YOUR GOAL:
Starting at the line that contains "(** ** The resolver" and ending at the line that contains "(Qtype q =? TypeA)", the lines below are to be given again exactly, with nothing added.

SOURCE RECORDS:

======

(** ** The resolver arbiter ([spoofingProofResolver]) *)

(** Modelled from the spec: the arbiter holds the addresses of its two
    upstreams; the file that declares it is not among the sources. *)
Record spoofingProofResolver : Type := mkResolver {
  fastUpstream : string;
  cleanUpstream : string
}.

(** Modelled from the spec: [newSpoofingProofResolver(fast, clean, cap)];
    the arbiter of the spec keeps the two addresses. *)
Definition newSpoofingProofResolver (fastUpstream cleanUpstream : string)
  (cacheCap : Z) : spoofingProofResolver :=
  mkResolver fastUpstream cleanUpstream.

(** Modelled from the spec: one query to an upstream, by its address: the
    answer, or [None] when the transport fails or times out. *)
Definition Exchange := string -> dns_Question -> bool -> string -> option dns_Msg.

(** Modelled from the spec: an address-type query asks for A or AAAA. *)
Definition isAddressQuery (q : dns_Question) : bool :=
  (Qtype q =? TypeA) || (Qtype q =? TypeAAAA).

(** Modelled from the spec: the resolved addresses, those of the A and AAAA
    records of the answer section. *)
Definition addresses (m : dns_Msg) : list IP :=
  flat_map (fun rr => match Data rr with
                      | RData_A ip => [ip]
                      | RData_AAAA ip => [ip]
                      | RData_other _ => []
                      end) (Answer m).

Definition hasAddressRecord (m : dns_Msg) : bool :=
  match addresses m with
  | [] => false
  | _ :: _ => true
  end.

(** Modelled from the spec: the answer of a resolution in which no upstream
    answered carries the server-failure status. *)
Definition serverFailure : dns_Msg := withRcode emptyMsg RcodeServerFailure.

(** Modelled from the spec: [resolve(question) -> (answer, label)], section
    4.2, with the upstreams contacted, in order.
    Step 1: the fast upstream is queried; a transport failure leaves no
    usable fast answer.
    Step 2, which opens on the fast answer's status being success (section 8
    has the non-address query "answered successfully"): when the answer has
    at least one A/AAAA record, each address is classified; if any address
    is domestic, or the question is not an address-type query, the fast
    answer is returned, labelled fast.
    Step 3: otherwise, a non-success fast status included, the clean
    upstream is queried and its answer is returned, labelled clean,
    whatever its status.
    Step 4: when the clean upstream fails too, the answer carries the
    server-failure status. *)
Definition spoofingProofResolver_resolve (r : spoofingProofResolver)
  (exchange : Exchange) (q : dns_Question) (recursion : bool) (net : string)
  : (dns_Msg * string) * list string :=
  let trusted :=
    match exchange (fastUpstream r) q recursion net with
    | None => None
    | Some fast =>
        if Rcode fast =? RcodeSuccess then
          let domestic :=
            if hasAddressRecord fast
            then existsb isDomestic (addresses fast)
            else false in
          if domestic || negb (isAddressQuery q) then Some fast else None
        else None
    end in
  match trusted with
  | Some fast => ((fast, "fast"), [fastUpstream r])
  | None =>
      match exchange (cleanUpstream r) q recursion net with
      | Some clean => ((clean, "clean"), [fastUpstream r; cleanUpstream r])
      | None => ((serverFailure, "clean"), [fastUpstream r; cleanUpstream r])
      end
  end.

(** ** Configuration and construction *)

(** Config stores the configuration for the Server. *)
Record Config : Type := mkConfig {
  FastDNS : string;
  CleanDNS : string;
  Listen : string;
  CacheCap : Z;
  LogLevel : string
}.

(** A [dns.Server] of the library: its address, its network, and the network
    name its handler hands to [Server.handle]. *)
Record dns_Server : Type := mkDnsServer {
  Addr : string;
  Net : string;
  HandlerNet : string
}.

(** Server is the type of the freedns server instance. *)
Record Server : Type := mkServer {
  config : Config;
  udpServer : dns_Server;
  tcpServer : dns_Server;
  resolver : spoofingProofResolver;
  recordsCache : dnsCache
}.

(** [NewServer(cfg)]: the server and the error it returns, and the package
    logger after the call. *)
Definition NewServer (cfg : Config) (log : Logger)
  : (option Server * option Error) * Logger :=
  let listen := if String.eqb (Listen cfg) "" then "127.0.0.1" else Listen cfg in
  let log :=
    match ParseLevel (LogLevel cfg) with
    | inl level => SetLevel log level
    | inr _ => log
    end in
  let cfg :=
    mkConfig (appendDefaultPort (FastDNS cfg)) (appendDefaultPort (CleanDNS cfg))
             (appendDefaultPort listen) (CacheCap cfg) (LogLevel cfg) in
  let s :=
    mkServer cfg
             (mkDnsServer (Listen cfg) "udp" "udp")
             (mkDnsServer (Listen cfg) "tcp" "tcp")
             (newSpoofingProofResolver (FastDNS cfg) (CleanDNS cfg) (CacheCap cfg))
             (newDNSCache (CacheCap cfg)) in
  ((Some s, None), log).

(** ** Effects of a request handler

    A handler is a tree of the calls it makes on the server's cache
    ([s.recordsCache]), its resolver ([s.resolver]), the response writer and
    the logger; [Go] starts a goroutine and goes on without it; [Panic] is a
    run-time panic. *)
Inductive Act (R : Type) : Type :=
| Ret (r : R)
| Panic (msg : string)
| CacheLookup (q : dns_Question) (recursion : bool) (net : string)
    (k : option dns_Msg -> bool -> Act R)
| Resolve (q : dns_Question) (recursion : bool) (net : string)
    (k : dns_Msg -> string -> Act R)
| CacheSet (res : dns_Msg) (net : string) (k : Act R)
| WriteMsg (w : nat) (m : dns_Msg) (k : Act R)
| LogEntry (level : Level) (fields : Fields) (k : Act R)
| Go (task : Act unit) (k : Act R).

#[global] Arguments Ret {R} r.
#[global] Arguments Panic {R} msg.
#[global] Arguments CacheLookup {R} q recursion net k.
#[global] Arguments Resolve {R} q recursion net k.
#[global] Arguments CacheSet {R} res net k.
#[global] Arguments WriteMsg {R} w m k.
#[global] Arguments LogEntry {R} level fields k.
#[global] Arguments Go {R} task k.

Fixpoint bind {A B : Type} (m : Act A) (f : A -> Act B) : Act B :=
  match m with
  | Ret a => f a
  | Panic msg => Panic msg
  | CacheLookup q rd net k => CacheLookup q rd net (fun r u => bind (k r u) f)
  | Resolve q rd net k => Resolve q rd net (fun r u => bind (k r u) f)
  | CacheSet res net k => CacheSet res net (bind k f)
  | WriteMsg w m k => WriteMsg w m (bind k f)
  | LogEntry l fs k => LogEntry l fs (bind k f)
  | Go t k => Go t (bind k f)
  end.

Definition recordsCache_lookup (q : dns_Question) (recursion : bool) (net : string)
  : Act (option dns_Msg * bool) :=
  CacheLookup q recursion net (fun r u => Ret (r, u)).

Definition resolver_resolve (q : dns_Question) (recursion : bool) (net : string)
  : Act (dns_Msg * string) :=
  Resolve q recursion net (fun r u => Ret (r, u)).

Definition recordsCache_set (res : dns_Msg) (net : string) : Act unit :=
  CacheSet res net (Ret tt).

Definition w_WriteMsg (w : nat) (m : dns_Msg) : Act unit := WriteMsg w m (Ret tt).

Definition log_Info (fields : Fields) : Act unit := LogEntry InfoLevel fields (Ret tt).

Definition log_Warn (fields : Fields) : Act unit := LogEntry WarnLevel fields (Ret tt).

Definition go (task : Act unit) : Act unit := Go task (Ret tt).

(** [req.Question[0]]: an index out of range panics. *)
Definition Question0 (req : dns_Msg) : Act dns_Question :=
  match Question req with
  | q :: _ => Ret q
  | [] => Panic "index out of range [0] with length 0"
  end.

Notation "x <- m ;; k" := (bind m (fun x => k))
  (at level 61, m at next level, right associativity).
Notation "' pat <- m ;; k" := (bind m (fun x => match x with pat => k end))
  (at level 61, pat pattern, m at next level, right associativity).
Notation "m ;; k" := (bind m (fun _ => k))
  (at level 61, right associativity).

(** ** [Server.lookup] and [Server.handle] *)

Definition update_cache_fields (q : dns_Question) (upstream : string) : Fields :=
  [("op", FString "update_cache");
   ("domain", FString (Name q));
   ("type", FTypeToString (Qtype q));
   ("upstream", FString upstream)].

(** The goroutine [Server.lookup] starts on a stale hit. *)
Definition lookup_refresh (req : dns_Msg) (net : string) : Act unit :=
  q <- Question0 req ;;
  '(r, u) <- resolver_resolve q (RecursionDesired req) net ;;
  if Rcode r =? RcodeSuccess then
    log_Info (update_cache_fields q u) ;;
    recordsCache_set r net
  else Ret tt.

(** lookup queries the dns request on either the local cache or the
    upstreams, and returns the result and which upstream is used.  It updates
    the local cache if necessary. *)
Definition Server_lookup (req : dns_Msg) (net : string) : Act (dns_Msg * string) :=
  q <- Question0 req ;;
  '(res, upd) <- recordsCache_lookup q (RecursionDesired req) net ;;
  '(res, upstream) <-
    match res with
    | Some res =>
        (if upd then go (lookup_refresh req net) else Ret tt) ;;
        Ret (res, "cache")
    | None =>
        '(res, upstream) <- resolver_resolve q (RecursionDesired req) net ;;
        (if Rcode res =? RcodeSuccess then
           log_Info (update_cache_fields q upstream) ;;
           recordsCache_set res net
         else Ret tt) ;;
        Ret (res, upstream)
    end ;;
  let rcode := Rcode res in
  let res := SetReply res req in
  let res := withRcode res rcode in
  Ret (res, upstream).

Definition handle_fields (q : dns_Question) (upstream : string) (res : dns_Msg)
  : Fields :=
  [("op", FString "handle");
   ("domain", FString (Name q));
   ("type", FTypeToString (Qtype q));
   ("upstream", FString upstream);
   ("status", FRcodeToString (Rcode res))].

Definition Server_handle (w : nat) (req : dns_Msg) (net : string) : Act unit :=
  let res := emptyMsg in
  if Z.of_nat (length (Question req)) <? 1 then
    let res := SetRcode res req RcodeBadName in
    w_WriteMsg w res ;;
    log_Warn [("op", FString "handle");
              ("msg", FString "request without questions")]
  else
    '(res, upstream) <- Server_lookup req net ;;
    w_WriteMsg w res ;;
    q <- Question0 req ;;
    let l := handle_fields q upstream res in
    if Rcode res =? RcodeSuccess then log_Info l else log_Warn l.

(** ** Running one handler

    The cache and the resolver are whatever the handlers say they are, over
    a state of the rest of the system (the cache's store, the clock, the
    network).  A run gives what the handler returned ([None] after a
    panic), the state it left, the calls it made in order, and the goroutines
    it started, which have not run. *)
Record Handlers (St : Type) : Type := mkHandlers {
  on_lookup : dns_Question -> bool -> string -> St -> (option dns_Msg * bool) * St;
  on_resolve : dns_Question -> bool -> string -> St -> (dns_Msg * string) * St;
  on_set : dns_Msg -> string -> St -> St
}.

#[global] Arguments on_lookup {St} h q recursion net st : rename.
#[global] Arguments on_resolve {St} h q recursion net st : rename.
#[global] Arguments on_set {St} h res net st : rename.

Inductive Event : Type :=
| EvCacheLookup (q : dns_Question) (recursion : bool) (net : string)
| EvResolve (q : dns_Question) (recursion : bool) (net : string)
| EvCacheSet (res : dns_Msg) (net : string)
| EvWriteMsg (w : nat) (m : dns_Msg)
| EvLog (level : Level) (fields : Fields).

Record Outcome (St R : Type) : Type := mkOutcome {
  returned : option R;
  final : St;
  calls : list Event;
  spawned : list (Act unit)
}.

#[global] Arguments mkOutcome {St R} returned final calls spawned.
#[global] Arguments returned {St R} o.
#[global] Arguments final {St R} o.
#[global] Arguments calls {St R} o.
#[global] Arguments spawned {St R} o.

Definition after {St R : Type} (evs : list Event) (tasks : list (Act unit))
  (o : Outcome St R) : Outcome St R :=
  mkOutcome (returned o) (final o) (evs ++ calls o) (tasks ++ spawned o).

======

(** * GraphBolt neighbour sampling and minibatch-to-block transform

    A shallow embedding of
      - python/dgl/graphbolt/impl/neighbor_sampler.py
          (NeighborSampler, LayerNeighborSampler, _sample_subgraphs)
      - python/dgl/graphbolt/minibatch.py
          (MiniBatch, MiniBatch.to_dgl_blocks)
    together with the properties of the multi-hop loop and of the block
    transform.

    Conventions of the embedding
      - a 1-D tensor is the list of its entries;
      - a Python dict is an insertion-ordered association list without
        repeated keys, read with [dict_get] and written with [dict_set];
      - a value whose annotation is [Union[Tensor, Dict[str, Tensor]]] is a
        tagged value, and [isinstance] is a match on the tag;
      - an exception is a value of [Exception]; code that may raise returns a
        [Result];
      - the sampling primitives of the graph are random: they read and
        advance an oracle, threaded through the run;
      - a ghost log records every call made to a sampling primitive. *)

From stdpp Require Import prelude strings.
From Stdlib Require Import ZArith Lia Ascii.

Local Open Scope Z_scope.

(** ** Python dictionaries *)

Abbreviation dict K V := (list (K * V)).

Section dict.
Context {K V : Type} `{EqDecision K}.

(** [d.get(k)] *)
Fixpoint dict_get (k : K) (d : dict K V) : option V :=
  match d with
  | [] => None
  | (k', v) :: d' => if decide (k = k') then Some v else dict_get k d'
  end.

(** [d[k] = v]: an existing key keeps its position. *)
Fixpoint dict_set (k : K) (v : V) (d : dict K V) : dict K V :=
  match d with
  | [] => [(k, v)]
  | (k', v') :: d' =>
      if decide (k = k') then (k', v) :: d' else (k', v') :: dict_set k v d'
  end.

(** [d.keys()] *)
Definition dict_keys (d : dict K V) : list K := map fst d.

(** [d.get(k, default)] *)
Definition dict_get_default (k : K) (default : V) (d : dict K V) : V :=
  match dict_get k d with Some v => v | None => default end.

======

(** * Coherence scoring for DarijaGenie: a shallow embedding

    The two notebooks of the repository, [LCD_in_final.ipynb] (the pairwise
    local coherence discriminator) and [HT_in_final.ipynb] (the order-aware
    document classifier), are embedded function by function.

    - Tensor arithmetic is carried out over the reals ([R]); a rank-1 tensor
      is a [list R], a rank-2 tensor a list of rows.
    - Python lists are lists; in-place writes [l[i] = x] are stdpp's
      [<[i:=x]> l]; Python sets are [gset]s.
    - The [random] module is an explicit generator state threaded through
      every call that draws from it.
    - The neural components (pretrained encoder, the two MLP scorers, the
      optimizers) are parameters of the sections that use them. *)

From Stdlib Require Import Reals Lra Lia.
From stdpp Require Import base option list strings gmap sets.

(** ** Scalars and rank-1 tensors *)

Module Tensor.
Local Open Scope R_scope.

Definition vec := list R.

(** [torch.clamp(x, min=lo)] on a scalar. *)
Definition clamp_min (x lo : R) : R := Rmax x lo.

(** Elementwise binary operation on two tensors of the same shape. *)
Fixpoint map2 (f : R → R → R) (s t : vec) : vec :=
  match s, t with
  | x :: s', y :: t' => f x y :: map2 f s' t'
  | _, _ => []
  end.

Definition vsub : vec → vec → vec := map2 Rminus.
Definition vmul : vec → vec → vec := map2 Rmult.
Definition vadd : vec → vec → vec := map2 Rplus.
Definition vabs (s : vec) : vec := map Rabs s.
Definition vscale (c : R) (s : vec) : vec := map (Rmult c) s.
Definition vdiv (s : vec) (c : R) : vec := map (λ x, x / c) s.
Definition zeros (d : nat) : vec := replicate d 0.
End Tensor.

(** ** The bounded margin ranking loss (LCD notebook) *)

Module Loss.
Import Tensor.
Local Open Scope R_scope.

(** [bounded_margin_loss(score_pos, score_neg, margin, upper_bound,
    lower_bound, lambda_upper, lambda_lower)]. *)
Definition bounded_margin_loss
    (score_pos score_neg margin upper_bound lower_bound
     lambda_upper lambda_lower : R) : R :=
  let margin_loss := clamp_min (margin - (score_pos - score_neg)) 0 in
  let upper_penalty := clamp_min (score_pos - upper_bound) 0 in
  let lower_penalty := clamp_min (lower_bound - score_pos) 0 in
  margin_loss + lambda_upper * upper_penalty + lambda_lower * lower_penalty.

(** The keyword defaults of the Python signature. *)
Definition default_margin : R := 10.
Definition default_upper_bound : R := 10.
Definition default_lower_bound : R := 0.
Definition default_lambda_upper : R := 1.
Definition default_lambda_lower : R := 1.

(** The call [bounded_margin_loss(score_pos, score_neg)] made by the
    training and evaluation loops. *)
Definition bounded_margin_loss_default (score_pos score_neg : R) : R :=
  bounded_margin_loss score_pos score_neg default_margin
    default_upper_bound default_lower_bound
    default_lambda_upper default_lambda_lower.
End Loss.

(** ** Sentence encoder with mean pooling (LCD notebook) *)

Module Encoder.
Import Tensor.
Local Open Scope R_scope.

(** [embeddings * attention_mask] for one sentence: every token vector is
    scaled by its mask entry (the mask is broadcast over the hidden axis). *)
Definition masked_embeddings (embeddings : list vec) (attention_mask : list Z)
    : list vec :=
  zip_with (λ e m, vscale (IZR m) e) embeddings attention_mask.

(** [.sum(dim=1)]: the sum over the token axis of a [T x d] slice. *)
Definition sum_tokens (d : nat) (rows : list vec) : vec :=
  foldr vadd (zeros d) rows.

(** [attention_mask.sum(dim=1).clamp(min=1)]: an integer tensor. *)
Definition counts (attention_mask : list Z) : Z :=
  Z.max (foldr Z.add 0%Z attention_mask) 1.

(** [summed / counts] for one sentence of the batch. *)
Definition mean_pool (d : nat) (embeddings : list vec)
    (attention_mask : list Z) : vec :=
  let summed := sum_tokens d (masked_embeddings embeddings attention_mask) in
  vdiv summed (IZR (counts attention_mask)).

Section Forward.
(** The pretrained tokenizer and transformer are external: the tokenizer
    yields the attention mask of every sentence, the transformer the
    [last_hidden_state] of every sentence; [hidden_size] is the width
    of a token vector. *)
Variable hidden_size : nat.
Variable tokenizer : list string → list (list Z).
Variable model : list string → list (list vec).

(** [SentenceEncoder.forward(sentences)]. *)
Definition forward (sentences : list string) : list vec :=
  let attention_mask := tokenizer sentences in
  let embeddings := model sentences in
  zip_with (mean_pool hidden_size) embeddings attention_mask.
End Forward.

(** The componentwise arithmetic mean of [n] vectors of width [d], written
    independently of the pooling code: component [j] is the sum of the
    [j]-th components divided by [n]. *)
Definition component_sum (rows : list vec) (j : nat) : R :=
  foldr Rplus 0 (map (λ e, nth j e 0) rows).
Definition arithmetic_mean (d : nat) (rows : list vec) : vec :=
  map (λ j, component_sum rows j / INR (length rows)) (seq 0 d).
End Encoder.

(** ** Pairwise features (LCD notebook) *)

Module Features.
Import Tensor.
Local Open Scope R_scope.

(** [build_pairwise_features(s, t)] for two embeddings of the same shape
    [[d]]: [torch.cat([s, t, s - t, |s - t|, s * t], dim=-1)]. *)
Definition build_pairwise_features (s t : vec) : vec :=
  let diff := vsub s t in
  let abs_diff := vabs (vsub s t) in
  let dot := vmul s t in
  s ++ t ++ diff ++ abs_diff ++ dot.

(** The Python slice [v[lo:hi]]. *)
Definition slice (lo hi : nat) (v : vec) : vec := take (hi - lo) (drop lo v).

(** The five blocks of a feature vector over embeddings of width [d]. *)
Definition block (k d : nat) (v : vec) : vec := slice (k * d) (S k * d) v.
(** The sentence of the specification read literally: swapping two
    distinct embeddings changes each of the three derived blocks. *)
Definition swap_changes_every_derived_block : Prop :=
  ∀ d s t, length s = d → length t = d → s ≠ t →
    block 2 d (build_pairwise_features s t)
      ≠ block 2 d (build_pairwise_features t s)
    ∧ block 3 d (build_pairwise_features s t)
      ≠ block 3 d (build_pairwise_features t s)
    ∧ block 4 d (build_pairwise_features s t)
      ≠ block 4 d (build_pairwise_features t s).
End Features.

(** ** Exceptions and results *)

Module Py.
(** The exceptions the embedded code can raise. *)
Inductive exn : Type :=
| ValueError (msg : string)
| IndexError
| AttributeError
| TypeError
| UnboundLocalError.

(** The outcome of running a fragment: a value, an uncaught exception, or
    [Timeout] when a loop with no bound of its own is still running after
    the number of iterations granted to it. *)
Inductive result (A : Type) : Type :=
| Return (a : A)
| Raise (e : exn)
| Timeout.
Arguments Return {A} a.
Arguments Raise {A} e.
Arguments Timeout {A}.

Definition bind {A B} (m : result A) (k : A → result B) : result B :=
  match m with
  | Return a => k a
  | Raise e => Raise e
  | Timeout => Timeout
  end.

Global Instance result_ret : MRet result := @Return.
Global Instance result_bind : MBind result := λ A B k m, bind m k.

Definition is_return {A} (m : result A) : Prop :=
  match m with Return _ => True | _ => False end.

======

ANSWER SPACE:
(** ** The resolver arbiter ([spoofingProofResolver]) *)

(** Modelled from the spec: the arbiter holds the addresses of its two
    upstreams; the file that declares it is not among the sources. *)
Record spoofingProofResolver : Type := mkResolver {
  fastUpstream : string;
  cleanUpstream : string
}.

(** Modelled from the spec: [newSpoofingProofResolver(fast, clean, cap)];
    the arbiter of the spec keeps the two addresses. *)
Definition newSpoofingProofResolver (fastUpstream cleanUpstream : string)
  (cacheCap : Z) : spoofingProofResolver :=
  mkResolver fastUpstream cleanUpstream.

(** Modelled from the spec: one query to an upstream, by its address: the
    answer, or [None] when the transport fails or times out. *)
Definition Exchange := string -> dns_Question -> bool -> string -> option dns_Msg.

(** Modelled from the spec: an address-type query asks for A or AAAA. *)
Definition isAddressQuery (q : dns_Question) : bool :=
  (Qtype q =? TypeA) || (Qtype q =? TypeAAAA).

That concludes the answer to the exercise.